The Soberanía National Park (Parque Nacional Soberanía), near the banks of the Panama Canal in the provinces of Panamá and Colón, some 25 kilometres from Panama City is one of the favorites for birdwatchers, because around 525 bird species are found there. The Chagres River runs through it, which accounts for the amount of wildlife found there. Established as a national park in 1980, the park covers 55,000 acres (220 km2).
One of the most famous birding sites is Pipeline Road, which covers 17.5 km north-south through the park and passes through old-growth and secondary forest. Pipeline Road is one of the best places to see tropical birds in the Americas, with a bird species list exceeding 400.
During World War II a pipeline was built along the Panama Canal to transport fuel from one ocean to the other in the event the waterway was attacked. Fortunately, it was never used. The now abandoned gravel road built to maintain the pipeline provides excellent walking access to Soberania’s 22,000 hectares (55,000 acres) of tropical rainforest.
The park’s 105 species of mammals include white-faced capuchin monkeys, mantled howler monkeys, Geoffroy’s tamarins, two-toed sloths, three-toed sloths, southern tamanduas, white-nosed coatis, jaguars, agoutis and even deer. Green iguanas are also found in the park. Many of the animals and amphibians that had to be moved during the Panama Canal expansion were relocated to this site.

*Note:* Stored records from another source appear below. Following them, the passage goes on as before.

(** * graphql-http: the Node request listener ([src/use/node.ts])

    A shallow embedding of [createHandler] and of the [requestListener]
    closure it returns, together with the parts of the JavaScript runtime
    the listener talks to: thrown values, [JSON.stringify], the inbound
    [IncomingMessage] stream, the outgoing [ServerResponse] and the
    console.  The protocol handler of [../handler] is an external
    collaborator; it is modelled as an arbitrary script of interactions
    with the request descriptor it is given.

    Conventions.  A string is a sequence of UTF-16 code units below 256
    (one per [ascii]).  A number is a safe integer.  A body chunk is the
    text that [body += chunk] appends for it.  The host objects behave
    as Node's [http] module does.  [writeHead] throws a [RangeError] for
    a status code that is outside 100..999 after [statusCode |= 0]; it
    then stores the reason phrase and the status code on the response
    and only afterwards throws a [TypeError] for a reason phrase, a
    header name or a header value with forbidden characters, or for a
    [Trailer] header on a message that is not chunked, so that a refused
    call leaves the stored phrase behind; [end] with a string (or
    nothing) does not throw.  The client speaks HTTP/1.1.  Every value
    is one that [console.error] can print.  A readable stream emits its chunks
    only while a ['data'] listener is attached, and ['end'] once, after
    the last chunk.  The handler runs as one sequential [async]
    computation. *)

From Stdlib Require Import String Ascii List ZArith Bool Lia DecimalString.
Import ListNotations.
Local Open Scope string_scope.
Local Open Scope Z_scope.

Set Implicit Arguments.
Set Warnings "-register-all".

(** ** Numbers *)

Module Number.

Definition MAX_SAFE_INTEGER : Z := 2 ^ 53 - 1.

(** [Number.isSafeInteger] on an integer. *)
Definition isSafeInteger (n : Z) : bool :=
  (- MAX_SAFE_INTEGER <=? n) && (n <=? MAX_SAFE_INTEGER).

(** The numbers of the model: the safe integers, each of which is a
    double and prints as its decimal digits. *)
Record t : Type := make {
  value : Z;
  safe : isSafeInteger value = true
}.

(** [String(n)] *)
Definition toString (n : t) : string :=
  NilZero.string_of_int (Z.to_int (value n)).

(** [n | 0]: the number wrapped into 32 signed bits. *)
Definition toInt32 (n : t) : Z :=
  (value n + 2 ^ 31) mod 2 ^ 32 - 2 ^ 31.

End Number.

(** ** JavaScript values *)

(** The values a handler can throw or reject with, and the values handed
    to [JSON.stringify].  [JSError] is an object for which
    [err instanceof Error] holds, with its [message] and its (engine
    provided, possibly absent) [stack], and without enumerable
    properties of its own when it sits inside an array or an object;
    [JSObject] lists the own enumerable properties of a plain object in
    enumeration order.  Every
    other value that is not an error object is told by what
    [JSON.stringify] makes of it: [JSOpaque] stands for a value that
    serialises to the given text (a fraction, [NaN], a date, an object
    with [toJSON]) or to [undefined] (a function, a symbol), and
    [JSUnserialisable] for one whose serialisation throws the given
    value (a cyclic object, a throwing [toJSON]). *)
Inductive JSValue : Type :=
| JSUndefined
| JSNull
| JSBool (b : bool)
| JSNumber (n : Number.t)
| JSBigInt (n : Z)
| JSString (s : string)
| JSError (message : string) (stack : option string)
| JSArray (items : list JSValue)
| JSObject (props : list (string * JSValue))
| JSOpaque (json : option string)
| JSUnserialisable (thrown : JSValue).

(** [err instanceof Error] *)
Definition instanceof_Error (v : JSValue) : bool :=
  match v with
  | JSError _ _ => true
  | _ => false
  end.

(** ** JSON.stringify *)

Module JSON.

(** The double quote and the backslash, by character code. *)
Definition dquote : string := String "034"%char EmptyString.
Definition backslash : string := String "092"%char EmptyString.

Definition hex_digit (n : nat) : ascii :=
  nth n (list_ascii_of_string "0123456789abcdef") "0"%char.

(** QuoteJSONString on one character: the quote, the backslash and the
    control characters are escaped, everything else is kept. *)
Definition escape_char (c : ascii) : string :=
  let n := nat_of_ascii c in
  if Nat.eqb n 34 then backslash ++ dquote
  else if Nat.eqb n 92 then backslash ++ backslash
  else if Nat.eqb n 8 then backslash ++ "b"
  else if Nat.eqb n 9 then backslash ++ "t"
  else if Nat.eqb n 10 then backslash ++ "n"
  else if Nat.eqb n 12 then backslash ++ "f"
  else if Nat.eqb n 13 then backslash ++ "r"
  else if Nat.ltb n 32 then
    backslash ++ "u00"
      ++ String (hex_digit (Nat.div n 16)) (String (hex_digit (Nat.modulo n 16)) EmptyString)
  else String c EmptyString.

Fixpoint escape (s : string) : string :=
  match s with
  | EmptyString => EmptyString
  | String c rest => escape_char c ++ escape rest
  end.

Definition quote (s : string) : string := dquote ++ escape s ++ dquote.

(** What a serialisation throws: a [TypeError] the engine makes with
    the given message, or a value thrown by the code of the value that
    is serialised. *)
Inductive Exception : Type :=
| EngineTypeError (message : string)
| UserValue (v : JSValue).

(** The three results of SerializeJSONProperty: a text, [undefined]
    (the property is left out of an object and printed as [null] in an
    array), or a throw. *)
Inductive Serialized : Type :=
| Text (s : string)
| Omitted
| Raises (thrown : Exception).

Fixpoint join (sep : string) (parts : list string) : string :=
  match parts with
  | [] => ""
  | [p] => p
  | p :: rest => p ++ sep ++ join sep rest
  end.

Fixpoint serialize (v : JSValue) : Serialized :=
  match v with
  | JSUndefined => Omitted
  | JSNull => Text "null"
  | JSBool true => Text "true"
  | JSBool false => Text "false"
  | JSNumber n => Text (Number.toString n)
  | JSBigInt _ => Raises (EngineTypeError "Do not know how to serialize a BigInt")
  | JSString s => Text (quote s)
  | JSError _ _ => Text "{}"
  | JSOpaque (Some text) => Text text
  | JSOpaque None => Omitted
  | JSUnserialisable thrown => Raises (UserValue thrown)
  | JSArray items =>
      let fix elements (xs : list JSValue) : Exception + list string :=
        match xs with
        | [] => inr []
        | x :: rest =>
            match serialize x with
            | Raises thrown => inl thrown
            | Omitted =>
                match elements rest with
                | inl thrown => inl thrown
                | inr parts => inr ("null" :: parts)
                end
            | Text t =>
                match elements rest with
                | inl thrown => inl thrown
                | inr parts => inr (t :: parts)
                end
            end
        end in
      match elements items with
      | inr parts => Text ("[" ++ join "," parts ++ "]")
      | inl thrown => Raises thrown
      end
  | JSObject props =>
      let fix members (ps : list (string * JSValue)) : Exception + list string :=
        match ps with
        | [] => inr []
        | (k, x) :: rest =>
            match serialize x with
            | Raises thrown => inl thrown
            | Omitted => members rest
            | Text t =>
                match members rest with
                | inl thrown => inl thrown
                | inr parts => inr ((quote k ++ ":" ++ t) :: parts)
                end
            end
        end in
      match members props with
      | inr parts => Text ("{" ++ join "," parts ++ "}")
      | inl thrown => Raises thrown
      end
  end.

(** [JSON.stringify(value)]: the returned string, [undefined] for a
    value that has no JSON text, or a throw. *)
Definition stringify (v : JSValue) : Serialized := serialize v.

End JSON.

(** ** The inbound request: [http.IncomingMessage] *)

Definition Headers : Type := list (string * string).

Module IncomingMessage.

(** What one invocation of the descriptor's [body] accessor leaves
    behind: the closure variable [let body = ''] that its ['data']
    listener appends to, and the state of the promise its ['end']
    listener resolves. *)
Record Subscription : Type := {
  buffer : string;
  resolved : option string
}.

(** [url] and [method] are optional on [IncomingMessage].  The body is
    a readable stream: [pending] holds the chunks still to be emitted
    in arrival order (each as the text [body += chunk] appends),
    [emitted] the chunks already handed to the listeners, [ended]
    whether ['end'] was emitted, and [subscriptions] the listeners
    registered so far. *)
Record t : Type := {
  url : option string;
  method : option string;
  headers : Headers;
  pending : list string;
  emitted : list string;
  ended : bool;
  subscriptions : list Subscription
}.

(** A request as the host hands it to the listener: nothing emitted,
    nobody listening. *)
Definition incoming (u m : option string) (h : Headers) (chunks : list string) : t :=
  {| url := u; method := m; headers := h;
     pending := chunks; emitted := []; ended := false; subscriptions := [] |}.

Definition with_stream (r : t) (p e : list string) (fin : bool) (subs : list Subscription) : t :=
  {| url := url r; method := method r; headers := headers r;
     pending := p; emitted := e; ended := fin; subscriptions := subs |}.

(** The ['data'] listener: [(chunk) => (body += chunk)]. *)
Definition on_data (chunk : string) (s : Subscription) : Subscription :=
  {| buffer := buffer s ++ chunk; resolved := resolved s |}.

(** The ['end'] listener: [() => resolve(body)]; resolving a promise
    that is already resolved does nothing. *)
Definition on_end (s : Subscription) : Subscription :=
  {| buffer := buffer s;
     resolved := match resolved s with
                 | Some v => Some v
                 | None => Some (buffer s)
                 end |}.

(** What a ['data'] listener holds once the chunks [cs] were emitted
    to it. *)
Definition fed (cs : list string) (s : Subscription) : Subscription :=
  {| buffer := buffer s ++ String.concat "" cs; resolved := resolved s |}.

(** A readable stream flows once a ['data'] listener is attached. *)
Definition flowing (r : t) : bool :=
  match subscriptions r with
  | [] => false
  | _ :: _ => true
  end.

(** One turn of the event loop on the stream: a paused or ended
    stream emits nothing; a flowing one emits its next chunk to every
    ['data'] listener, or ['end'] to every ['end'] listener when no
    chunk is left. *)
Definition deliver (r : t) : t :=
  if ended r then r
  else if negb (flowing r) then r
  else match pending r with
       | chunk :: rest =>
           with_stream r rest (emitted r ++ [chunk]) false
             (map (on_data chunk) (subscriptions r))
       | [] =>
           with_stream r [] (emitted r) true (map on_end (subscriptions r))
       end.

(** The event loop run until the stream has nothing more to emit. *)
Fixpoint deliver_all (turns : nat) (r : t) : t :=
  match turns with
  | O => r
  | S n => deliver_all n (deliver r)
  end.

Definition drain (r : t) : t := deliver_all (S (length (pending r))) r.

Visitors to the Soberanía National Park can also explore the Las Cruces Trail (Camino de Cruces). This historical trail dates back to the 16th century and was used by the Spanish to transport gold. Parts of the trail are still lined with old stones that once marked the trail’s original path.
Soberania Park has six natural trails:
The Pipeline Road: the path is best well known in the park and it is where the Panama Audubon Society carries out its annual bird census.
The Plantation Road: this path measures 6.5 kilometers and received its name due to a banana and cocoa plantation operated by the United States government used to be there.
El Charco (The Pool) Natural Path: it is the shortest of the paths with a length of 800 meters. It is located over the Gaillard as you walk you can find pools where you can swim.
Camino de Cruces (Path of the Cruces): it measures 10 kilometers and is located over the Madden road. During XVI century it was used by the Spaniards to transport merchandise and goods between the Pacific and the Atlantic oceans.
Sendero Espíritu del Bosque (The Holy Spirit Path): it measures 1.7 kilometers and is self guided with 13 stops. There you can find squirrels, capuchine monkeys, whitetail deer, sloths and birds.
Cicloruta: (Bicycle route): it is a special route created for mountain cycling, measures 17.5 kilometers and goes through the Soberania and Las Cruces national parks.
Soberanía Park opens Monday to Sunday from 8:30 a.m. to 4:30 p.m. Entrance cost: foreigners $5, nationals $3 students $1 and pensioners $1.50.
At the Rainforest Discovery Center you can watch the many hummingbirds visiting the feeders, then climb up the observation tower and enjoy a view over the treetops, possibly with the rather incongruous view of a ship passing on the Canal.